DIRECTIONS
Below are several records. Retype exactly those lines running from the one with "request) (handler request)" through the one with "invoke (call_responseTransformer response)", end lines included, and no others.
====== RECORDS FOR THE EXERCISE
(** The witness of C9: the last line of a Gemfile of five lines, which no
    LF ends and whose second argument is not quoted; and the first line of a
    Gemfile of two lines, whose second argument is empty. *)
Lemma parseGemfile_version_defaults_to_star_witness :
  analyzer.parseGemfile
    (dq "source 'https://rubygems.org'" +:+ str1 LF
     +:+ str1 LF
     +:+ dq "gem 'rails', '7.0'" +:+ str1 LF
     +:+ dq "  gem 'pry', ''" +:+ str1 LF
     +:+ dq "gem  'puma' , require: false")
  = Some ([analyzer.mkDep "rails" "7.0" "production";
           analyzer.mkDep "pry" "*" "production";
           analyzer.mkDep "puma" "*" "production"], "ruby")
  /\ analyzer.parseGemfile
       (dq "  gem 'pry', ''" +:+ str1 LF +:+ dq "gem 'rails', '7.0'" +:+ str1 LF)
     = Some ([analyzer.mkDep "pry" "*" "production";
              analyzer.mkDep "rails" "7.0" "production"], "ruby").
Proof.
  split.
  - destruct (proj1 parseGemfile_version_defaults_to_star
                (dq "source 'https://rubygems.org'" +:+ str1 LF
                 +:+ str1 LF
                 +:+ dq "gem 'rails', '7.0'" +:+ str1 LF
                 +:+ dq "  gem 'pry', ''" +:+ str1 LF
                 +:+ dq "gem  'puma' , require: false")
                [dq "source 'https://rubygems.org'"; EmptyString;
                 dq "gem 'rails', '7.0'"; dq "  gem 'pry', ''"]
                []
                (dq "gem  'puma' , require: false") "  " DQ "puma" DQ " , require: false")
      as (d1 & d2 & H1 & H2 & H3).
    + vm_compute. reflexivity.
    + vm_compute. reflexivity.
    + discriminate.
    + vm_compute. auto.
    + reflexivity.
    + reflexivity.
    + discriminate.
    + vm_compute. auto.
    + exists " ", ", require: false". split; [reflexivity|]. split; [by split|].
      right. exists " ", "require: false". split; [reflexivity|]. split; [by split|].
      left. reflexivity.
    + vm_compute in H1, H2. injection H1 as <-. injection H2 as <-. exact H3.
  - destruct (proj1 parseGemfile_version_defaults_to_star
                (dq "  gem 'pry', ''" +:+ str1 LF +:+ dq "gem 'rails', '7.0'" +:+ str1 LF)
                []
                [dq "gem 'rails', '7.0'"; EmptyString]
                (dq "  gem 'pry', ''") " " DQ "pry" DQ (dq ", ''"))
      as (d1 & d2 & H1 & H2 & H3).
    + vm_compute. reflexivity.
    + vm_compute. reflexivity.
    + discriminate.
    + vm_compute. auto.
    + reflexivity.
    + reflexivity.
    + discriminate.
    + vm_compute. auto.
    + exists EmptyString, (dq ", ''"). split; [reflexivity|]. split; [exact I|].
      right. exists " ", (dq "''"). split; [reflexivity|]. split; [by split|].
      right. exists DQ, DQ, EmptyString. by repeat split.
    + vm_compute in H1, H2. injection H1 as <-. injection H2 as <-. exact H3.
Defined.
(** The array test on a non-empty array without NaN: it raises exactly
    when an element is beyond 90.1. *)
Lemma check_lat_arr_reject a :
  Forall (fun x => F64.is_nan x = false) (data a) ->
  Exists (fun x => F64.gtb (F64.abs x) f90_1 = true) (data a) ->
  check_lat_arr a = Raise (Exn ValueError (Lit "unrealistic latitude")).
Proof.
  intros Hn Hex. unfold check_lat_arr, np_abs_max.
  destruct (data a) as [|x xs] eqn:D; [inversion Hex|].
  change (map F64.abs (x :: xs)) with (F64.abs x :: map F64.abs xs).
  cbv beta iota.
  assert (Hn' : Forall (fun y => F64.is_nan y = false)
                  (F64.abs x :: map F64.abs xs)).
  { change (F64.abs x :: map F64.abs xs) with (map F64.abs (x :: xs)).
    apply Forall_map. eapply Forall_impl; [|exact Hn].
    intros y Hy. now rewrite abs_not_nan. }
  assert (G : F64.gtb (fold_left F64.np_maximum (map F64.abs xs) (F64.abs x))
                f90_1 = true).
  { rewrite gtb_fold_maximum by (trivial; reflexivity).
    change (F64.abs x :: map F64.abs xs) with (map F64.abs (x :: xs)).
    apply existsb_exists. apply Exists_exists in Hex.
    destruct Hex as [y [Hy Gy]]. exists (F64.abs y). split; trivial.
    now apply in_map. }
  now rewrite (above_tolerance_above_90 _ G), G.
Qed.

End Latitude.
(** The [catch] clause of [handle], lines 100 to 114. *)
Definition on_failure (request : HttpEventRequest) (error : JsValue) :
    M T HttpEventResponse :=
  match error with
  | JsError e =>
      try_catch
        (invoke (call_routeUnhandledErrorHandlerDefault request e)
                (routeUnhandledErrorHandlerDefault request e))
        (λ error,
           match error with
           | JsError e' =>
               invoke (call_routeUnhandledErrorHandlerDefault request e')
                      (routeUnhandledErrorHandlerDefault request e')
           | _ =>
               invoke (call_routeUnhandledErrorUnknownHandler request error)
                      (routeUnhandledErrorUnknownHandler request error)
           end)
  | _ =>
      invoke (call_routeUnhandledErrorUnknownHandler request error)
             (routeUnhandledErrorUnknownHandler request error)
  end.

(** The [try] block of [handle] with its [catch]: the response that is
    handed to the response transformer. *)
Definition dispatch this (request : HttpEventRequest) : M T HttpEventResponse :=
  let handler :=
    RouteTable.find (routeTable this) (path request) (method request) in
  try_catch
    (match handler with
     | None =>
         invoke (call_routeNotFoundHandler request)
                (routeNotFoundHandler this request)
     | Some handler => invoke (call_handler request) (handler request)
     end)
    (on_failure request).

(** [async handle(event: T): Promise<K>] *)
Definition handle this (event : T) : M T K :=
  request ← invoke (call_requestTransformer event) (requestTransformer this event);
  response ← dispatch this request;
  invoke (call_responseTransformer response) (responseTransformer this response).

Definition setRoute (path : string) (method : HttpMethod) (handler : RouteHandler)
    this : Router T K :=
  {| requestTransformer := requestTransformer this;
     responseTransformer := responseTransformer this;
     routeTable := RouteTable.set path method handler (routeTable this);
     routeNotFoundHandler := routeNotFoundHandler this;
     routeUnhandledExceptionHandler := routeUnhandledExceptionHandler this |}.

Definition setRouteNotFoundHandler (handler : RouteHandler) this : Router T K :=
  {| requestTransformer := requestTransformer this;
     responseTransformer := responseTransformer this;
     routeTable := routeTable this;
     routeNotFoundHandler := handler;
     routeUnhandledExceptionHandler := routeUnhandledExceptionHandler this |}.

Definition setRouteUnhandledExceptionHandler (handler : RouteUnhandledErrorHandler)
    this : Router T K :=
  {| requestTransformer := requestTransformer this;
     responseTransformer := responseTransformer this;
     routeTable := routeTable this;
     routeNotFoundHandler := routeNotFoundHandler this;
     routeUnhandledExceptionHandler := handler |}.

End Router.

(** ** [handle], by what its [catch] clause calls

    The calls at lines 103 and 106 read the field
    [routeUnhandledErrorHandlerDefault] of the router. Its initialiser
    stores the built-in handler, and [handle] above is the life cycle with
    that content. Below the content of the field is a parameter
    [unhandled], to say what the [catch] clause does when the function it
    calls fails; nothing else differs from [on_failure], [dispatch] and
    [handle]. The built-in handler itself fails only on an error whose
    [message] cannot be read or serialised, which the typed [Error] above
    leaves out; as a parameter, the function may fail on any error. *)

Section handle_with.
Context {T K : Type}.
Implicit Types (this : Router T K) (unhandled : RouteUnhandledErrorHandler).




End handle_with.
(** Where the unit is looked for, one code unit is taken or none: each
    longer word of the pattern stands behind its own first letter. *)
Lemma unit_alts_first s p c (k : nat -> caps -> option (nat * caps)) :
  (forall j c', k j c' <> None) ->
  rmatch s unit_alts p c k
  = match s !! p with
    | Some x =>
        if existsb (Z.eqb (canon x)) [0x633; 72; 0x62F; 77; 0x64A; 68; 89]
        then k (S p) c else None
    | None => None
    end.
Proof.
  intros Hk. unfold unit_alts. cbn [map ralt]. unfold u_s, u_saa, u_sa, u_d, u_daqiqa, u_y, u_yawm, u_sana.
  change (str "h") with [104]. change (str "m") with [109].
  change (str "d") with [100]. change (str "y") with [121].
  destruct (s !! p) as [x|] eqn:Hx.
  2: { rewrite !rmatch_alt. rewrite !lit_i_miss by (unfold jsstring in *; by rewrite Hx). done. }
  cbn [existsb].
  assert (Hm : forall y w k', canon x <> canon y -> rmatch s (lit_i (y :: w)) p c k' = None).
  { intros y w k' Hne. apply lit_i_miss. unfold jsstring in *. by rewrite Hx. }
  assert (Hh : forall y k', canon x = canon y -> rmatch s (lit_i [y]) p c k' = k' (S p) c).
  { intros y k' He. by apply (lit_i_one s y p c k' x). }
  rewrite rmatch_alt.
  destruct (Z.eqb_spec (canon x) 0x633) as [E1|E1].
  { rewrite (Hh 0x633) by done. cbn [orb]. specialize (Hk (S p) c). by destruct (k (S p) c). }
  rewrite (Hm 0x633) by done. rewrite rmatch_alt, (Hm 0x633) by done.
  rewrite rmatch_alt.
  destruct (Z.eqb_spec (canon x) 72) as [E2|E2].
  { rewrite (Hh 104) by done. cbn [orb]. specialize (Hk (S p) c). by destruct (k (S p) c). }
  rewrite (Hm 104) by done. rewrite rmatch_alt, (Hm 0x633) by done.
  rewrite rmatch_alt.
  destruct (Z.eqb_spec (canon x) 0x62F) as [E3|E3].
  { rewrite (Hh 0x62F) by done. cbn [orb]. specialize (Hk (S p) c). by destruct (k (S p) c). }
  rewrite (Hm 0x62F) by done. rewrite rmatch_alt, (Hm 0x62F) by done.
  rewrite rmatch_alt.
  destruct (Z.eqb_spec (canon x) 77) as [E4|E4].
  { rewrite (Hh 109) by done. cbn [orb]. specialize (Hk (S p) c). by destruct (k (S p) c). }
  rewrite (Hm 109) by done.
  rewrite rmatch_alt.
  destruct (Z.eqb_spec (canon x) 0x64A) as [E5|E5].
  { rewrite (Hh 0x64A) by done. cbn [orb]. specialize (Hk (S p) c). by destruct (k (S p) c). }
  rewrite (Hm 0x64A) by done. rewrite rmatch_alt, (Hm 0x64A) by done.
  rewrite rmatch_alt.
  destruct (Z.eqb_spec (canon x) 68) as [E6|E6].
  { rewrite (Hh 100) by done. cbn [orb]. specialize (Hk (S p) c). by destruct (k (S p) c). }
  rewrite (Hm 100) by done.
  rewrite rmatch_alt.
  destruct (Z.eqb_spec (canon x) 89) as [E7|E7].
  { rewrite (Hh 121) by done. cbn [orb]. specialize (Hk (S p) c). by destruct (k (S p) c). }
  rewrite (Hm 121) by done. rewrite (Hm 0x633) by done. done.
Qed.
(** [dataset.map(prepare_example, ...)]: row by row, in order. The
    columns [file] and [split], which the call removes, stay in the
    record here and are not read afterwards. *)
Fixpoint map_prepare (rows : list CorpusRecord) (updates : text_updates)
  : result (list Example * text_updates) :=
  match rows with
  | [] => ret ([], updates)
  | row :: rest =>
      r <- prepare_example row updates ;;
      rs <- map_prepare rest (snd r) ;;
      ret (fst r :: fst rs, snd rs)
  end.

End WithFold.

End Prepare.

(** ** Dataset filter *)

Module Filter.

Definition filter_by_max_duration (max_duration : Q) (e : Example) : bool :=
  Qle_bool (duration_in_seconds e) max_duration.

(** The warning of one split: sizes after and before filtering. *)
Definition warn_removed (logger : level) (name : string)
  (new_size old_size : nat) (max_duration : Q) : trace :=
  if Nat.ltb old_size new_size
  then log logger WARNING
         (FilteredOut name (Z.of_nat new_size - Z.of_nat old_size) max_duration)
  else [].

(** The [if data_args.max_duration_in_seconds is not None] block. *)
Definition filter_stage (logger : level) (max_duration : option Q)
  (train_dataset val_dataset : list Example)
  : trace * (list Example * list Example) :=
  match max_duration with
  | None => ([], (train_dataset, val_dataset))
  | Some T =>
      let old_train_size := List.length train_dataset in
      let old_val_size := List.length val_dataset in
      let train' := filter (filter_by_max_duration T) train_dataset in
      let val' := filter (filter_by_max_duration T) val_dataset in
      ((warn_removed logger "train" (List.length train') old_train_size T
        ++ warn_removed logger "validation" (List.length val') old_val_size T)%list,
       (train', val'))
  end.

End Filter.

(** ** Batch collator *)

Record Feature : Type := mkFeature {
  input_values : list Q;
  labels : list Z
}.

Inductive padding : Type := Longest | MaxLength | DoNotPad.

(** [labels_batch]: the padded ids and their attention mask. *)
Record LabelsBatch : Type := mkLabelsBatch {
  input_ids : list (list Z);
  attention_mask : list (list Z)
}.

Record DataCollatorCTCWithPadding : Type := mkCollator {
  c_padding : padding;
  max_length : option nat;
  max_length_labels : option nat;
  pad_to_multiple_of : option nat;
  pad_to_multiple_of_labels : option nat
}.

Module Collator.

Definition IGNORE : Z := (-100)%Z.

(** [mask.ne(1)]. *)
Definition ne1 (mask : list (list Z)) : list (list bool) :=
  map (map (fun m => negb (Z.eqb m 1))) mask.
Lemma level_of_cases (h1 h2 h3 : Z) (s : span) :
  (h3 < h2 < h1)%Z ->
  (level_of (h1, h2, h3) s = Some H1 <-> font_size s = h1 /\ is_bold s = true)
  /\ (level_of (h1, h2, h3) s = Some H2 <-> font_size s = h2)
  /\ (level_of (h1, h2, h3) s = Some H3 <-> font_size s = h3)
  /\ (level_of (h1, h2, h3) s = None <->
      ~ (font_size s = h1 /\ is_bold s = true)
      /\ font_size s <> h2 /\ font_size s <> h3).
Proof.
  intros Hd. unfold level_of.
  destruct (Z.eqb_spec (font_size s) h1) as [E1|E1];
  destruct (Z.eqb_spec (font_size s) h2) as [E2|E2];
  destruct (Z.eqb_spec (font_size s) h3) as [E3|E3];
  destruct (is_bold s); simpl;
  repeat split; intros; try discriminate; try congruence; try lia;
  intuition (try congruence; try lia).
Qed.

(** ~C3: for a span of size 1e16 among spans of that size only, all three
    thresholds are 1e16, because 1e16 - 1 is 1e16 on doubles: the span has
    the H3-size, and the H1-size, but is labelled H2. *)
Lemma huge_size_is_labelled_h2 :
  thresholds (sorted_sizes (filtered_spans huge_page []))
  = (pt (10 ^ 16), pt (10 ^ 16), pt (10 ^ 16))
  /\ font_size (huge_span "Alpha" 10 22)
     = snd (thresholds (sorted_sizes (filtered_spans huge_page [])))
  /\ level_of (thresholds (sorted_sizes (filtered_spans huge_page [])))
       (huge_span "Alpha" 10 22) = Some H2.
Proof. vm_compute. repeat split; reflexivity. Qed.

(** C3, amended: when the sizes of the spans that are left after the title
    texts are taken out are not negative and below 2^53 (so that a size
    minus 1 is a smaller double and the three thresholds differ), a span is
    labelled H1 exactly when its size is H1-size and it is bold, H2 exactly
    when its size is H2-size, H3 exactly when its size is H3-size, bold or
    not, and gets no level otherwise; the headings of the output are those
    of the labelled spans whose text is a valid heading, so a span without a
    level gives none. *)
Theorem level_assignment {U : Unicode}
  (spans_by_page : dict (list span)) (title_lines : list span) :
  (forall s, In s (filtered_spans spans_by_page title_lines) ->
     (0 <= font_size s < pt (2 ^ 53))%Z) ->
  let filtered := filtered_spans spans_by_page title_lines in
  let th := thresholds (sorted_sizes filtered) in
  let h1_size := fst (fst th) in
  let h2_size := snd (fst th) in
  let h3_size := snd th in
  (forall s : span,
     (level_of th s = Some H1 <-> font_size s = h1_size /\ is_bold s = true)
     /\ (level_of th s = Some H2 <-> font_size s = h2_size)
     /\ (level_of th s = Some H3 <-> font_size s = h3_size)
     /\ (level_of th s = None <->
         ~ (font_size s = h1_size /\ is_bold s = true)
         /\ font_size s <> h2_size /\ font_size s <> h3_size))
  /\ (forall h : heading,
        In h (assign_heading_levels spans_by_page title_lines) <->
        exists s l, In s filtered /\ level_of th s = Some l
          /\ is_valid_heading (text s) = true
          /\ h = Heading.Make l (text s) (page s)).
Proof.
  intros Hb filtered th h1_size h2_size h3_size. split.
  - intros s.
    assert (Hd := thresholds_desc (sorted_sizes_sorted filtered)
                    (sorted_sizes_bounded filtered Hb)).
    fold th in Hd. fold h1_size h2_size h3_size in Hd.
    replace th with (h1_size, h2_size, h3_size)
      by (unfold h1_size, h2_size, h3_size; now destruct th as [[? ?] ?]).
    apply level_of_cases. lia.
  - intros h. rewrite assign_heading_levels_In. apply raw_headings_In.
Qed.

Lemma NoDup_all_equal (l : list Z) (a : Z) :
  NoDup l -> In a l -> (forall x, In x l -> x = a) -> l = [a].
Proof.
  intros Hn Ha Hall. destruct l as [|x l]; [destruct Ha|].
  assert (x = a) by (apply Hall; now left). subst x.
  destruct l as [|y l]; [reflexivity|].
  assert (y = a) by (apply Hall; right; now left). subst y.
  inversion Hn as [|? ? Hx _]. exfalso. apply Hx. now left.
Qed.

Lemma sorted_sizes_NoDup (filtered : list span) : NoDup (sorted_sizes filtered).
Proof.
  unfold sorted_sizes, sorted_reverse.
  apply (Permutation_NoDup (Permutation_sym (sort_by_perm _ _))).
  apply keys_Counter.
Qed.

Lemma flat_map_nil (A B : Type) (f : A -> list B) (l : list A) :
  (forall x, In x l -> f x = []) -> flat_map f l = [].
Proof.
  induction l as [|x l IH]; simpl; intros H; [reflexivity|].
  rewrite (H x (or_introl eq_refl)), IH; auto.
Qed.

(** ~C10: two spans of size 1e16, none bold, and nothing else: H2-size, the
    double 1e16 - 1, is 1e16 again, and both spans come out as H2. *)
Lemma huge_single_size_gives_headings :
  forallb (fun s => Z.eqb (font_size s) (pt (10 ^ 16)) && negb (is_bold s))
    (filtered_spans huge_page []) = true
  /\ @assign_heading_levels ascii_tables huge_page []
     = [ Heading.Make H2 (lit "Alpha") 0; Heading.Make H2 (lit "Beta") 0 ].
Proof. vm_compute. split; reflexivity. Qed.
============
TASK ANSWER
     | Some handler => invoke (call_handler request) (handler request)
     end)
    (on_failure request).

(** [async handle(event: T): Promise<K>] *)
Definition handle this (event : T) : M T K :=
  request ← invoke (call_requestTransformer event) (requestTransformer this event);
  response ← dispatch this request;
  invoke (call_responseTransformer response) (responseTransformer this response).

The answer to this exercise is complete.